Sir Ian McKellen says homophobia is as big a problem as racism in Hollywood.
The 76-year-old actor is horrified that an openly gay actor has never won one of the main acting prizes at the Academy Awards and openly questioned if it is due to "prejudice or chance".
He told The Guardian newspaper: "No openly gay man has ever won the Oscar; I wonder if that is prejudice or chance."
Commenting that straight actors Tom Hanks, Philip Seymour Hoffman and Sean Penn have all won Best Actor gongs for playing gay men, he said: "How clever, how clever. What about giving me one for playing a straight man?"

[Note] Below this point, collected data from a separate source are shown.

(** The characters of a separator just found are dropped. *)
Lemma split_sep_skip (sep d : string) :
  forall cur rest,
    split_sep sep (String.length d) cur (d +:+ rest)
    = split_sep sep 0 cur rest.
Proof.
  induction d as [|c d IH]; intros cur rest; [done|].
  rewrite append_cons. simpl. apply IH.
Qed.

Lemma split_sep_join (sep : string) (n : nat) :
  sep <> EmptyString ->
  forall s cur,
    String.length s <= n ->
    split_sep sep 0 cur s <> []
    /\ join sep (split_sep sep 0 cur s) = cur +:+ s.
Proof.
  intros Hsep. induction n as [|n IH]; intros s cur Hn.
  - destruct s; [|simpl in Hn; lia]. simpl. by rewrite append_nil_r.
  - destruct s as [|c s]; [simpl; by rewrite append_nil_r|].
    simpl in Hn. cbn [split_sep].
    destruct (String.prefix sep (String c s)) eqn:Hp.
    + apply prefix_append in Hp as [rest Hrest].
      destruct sep as [|c0 sep']; [done|].
      rewrite append_cons in Hrest. injection Hrest as -> ->.
      replace (String.length (String c0 sep') - 1) with (String.length sep')
        by (simpl; lia).
      rewrite split_sep_skip.
      destruct (IH rest EmptyString) as [Hne Hjoin].
      { rewrite length_append in Hn. lia. }
      split; [done|]. cbn [join].
      destruct (split_sep (String c0 sep') 0 EmptyString rest) as [|p ps] eqn:Hs;
        [done|].
      rewrite Hjoin, append_nil_l, <- append_cons. done.
    + destruct (IH s (cur +:+ String c EmptyString)) as [Hne Hjoin]; [lia|].
      split; [done|].
      by rewrite Hjoin, append_assoc, append_cons, append_nil_l.
Qed.
Lemma search_results_cover_input_witness :
  exists r',
    r' ∈ process_search_results site_url
           [[{| site_url := lit "https://a.org/"; site_title := lit "first" |}];
            [{| site_url := lit "http://www.a.org";
                site_title := lit "second" |}]] /\
    strip_url (site_url r') =
    strip_url (site_url {| site_url := lit "http://www.a.org";
                           site_title := lit "second" |}).
Proof.
  apply (search_results_cover_input site_url
           [[{| site_url := lit "https://a.org/"; site_title := lit "first" |}];
            [{| site_url := lit "http://www.a.org";
                site_title := lit "second" |}]]).
  cbn [concat app]. right. left.
Defined.

End SearchResultsExamples.
Lemma ignore_line_lead line :
  is_ignore_line line = true ->
  strip line = [] \/ exists t, strip line = "#"%char :: t.
Proof.
  unfold is_ignore_line. intros H. apply orb_true_iff in H.
  destruct H as [H|H].
  - left. apply Nat.eqb_eq in H. now destruct (strip line).
  - right. unfold is_comment in H.
    destruct (detect_command line) as [cmd|] eqn:D; [|discriminate].
    apply command_shape in D.
    destruct D as (m & c & t & -> & Hm & Hl & Hc).
    destruct m as [|a m]; [simpl in Hl; lia|].
    simpl in Hm. apply andb_true_iff in Hm. destruct Hm as [Ha _].
    apply ch_eq in Ha. subst a. apply strip_cons. reflexivity.
Qed.

(** What the detectors that look at the first character of the stripped
    line say on a line that begins otherwise. *)
Lemma lead_decides line c t :
  strip line = c :: t ->
  (ch "#" c = false ->
   is_ignore_line line = false /\ detect_header line None = None
   /\ is_comment line = false) /\
  (ch "-" c = false ->
   is_separator_line line = false /\ is_list_item line = false) /\
  (ch "$" c = false -> is_equation_dollars line = false) /\
  (ch "`" c = false -> detect_labeled_equation line = None) /\
  (ch ">" c = false -> is_quote line = false) /\
  (ch "!" c = false -> detect_figure line = None) /\
  (ch "[" c = false -> detect_footnote line = None).
Proof.
  intros St.
  split; [intros Hc; split; [|split]|].
  { destruct (no_sharp_first _ _ _ St Hc) as [NC _].
    unfold is_ignore_line, is_comment. now rewrite St, NC. }
  { now destruct (no_sharp_first _ _ _ St Hc). }
  { destruct (no_sharp_first _ _ _ St Hc) as [NC _].
    unfold is_comment. now rewrite NC. }
  split; [intros Hc; split|].
  { destruct (is_separator_line line) eqn:E; [|reflexivity].
    unfold is_separator_line in E. apply str_eqb_eq in E.
    rewrite E in St. inversion St; subst. discriminate. }
  { unfold is_list_item. rewrite St. exact Hc. }
  split; [intros Hc|].
  { destruct (is_equation_dollars line) eqn:E; [|reflexivity].
    apply equation_dollars_shape in E. destruct E as [t' E].
    rewrite E in St. inversion St; subst. discriminate. }
  split; [intros Hc|].
  { destruct (detect_labeled_equation line) eqn:E; [|reflexivity].
    apply labeled_equation_shape in E. destruct E as [t' E].
    rewrite E in St. inversion St; subst. discriminate. }
  split; [intros Hc|].
  { unfold is_quote. rewrite St. exact Hc. }
  split; intros Hc.
  { destruct (detect_figure line) eqn:E; [|reflexivity].
    apply figure_shape in E. destruct E as [t' E].
    rewrite E in St. inversion St; subst. discriminate. }
  { destruct (detect_footnote line) as [[mk tx]|] eqn:E; [|reflexivity].
    apply footnote_shape in E. destruct E as [t' E].
    rewrite E in St. inversion St; subst. discriminate. }
Qed.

McKellen has been nominated twice, once in 1998 for Best Actor for Gods and Monsters and again in 2001 for Best Supporting Actor for The Lord of the Rings: The Fellowship of the Ring and admitted his disappointment that he was not able to break the cycle.
He said: "My speech has been in two jackets ... 'I'm proud to be the first openly gay man to win the Oscar.' I've had to put it back in my pocket twice."
Ian spoke out as controversy continues to rage over the lack of diversity at the Oscars.
With stars including Jada Pinkett Smith and her husband Will Smith boycotting the ceremony in protest at the lack of black nominees, Ian said that the Academy needs to change how it operates.
He explained: "If you are trying to have a career, as a black or Hispanic actor in a state - California - where white people are now the minority, and you are being judged by an Academy where the vast majority are white, male, middle-aged and old ... well, perhaps that is the wrong yardstick."